_YOUR OBJECTIVE_
Show every line below where "notebooks" can be found.

[PROVIDED MATERIAL Boundary: Start]

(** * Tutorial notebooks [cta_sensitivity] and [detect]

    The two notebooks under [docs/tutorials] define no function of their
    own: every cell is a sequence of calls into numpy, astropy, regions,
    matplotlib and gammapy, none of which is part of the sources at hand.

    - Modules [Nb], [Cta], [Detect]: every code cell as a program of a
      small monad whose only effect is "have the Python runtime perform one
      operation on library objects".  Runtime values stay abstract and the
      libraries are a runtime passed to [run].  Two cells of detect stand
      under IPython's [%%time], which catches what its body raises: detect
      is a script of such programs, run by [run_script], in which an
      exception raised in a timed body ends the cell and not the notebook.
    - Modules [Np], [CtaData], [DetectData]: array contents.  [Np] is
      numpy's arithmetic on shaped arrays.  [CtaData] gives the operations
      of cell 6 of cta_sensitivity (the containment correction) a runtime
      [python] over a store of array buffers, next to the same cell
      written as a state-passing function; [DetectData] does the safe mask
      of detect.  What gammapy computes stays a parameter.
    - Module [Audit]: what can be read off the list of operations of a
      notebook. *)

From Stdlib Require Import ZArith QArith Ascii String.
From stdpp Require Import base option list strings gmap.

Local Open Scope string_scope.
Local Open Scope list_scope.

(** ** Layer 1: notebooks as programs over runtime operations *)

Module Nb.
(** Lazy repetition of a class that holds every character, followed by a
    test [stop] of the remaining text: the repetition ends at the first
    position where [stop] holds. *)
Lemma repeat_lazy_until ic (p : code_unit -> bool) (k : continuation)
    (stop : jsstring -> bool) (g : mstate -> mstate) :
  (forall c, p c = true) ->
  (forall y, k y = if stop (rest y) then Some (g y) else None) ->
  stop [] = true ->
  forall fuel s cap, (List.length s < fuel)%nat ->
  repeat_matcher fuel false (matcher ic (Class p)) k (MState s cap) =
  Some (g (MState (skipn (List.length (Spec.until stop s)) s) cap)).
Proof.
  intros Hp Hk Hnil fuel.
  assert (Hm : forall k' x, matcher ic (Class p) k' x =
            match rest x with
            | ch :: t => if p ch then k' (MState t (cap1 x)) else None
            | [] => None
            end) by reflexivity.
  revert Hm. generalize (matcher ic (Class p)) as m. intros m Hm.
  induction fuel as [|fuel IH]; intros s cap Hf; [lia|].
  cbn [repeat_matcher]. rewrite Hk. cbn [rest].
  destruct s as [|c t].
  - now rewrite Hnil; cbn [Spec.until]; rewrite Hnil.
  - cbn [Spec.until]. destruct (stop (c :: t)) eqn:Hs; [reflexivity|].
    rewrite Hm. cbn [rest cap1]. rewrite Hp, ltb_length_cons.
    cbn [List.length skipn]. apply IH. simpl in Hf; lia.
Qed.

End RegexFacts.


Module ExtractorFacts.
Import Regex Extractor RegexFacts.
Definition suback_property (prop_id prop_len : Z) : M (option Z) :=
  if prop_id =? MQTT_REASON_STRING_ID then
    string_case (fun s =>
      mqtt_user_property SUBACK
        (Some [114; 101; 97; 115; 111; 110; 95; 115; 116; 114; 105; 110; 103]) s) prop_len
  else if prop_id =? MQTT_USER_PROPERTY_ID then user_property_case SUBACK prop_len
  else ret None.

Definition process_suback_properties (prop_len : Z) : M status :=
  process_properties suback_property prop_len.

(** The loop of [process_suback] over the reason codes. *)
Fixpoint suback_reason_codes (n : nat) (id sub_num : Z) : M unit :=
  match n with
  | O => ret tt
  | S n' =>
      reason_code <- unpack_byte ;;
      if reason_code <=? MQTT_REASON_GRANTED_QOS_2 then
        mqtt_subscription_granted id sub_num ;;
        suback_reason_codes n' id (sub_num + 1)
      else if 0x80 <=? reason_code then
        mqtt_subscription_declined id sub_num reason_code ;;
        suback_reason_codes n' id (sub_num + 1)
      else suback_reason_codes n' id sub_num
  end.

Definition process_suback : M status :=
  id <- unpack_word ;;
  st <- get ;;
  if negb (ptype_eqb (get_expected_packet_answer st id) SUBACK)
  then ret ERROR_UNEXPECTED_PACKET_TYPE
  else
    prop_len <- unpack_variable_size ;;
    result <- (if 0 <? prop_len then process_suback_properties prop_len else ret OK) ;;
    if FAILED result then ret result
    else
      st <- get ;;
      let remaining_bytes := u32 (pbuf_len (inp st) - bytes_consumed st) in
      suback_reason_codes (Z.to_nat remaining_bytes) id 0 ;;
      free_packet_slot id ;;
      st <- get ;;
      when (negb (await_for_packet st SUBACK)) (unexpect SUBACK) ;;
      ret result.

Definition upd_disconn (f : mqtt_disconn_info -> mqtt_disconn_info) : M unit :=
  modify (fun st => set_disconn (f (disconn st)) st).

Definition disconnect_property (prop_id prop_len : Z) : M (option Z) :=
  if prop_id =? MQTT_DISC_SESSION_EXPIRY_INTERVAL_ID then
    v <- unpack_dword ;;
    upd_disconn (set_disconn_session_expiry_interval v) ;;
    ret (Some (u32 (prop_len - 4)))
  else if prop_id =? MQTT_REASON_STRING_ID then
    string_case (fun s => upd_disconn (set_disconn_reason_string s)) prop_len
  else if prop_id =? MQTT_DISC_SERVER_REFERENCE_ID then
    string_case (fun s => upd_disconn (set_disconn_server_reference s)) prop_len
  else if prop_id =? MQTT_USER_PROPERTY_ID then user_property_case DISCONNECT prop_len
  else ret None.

[PROVIDED MATERIAL Boundary: End]

_TASK OUTPUT_
(** * Tutorial notebooks [cta_sensitivity] and [detect]
    The two notebooks under [docs/tutorials] define no function of their
(** ** Layer 1: notebooks as programs over runtime operations *)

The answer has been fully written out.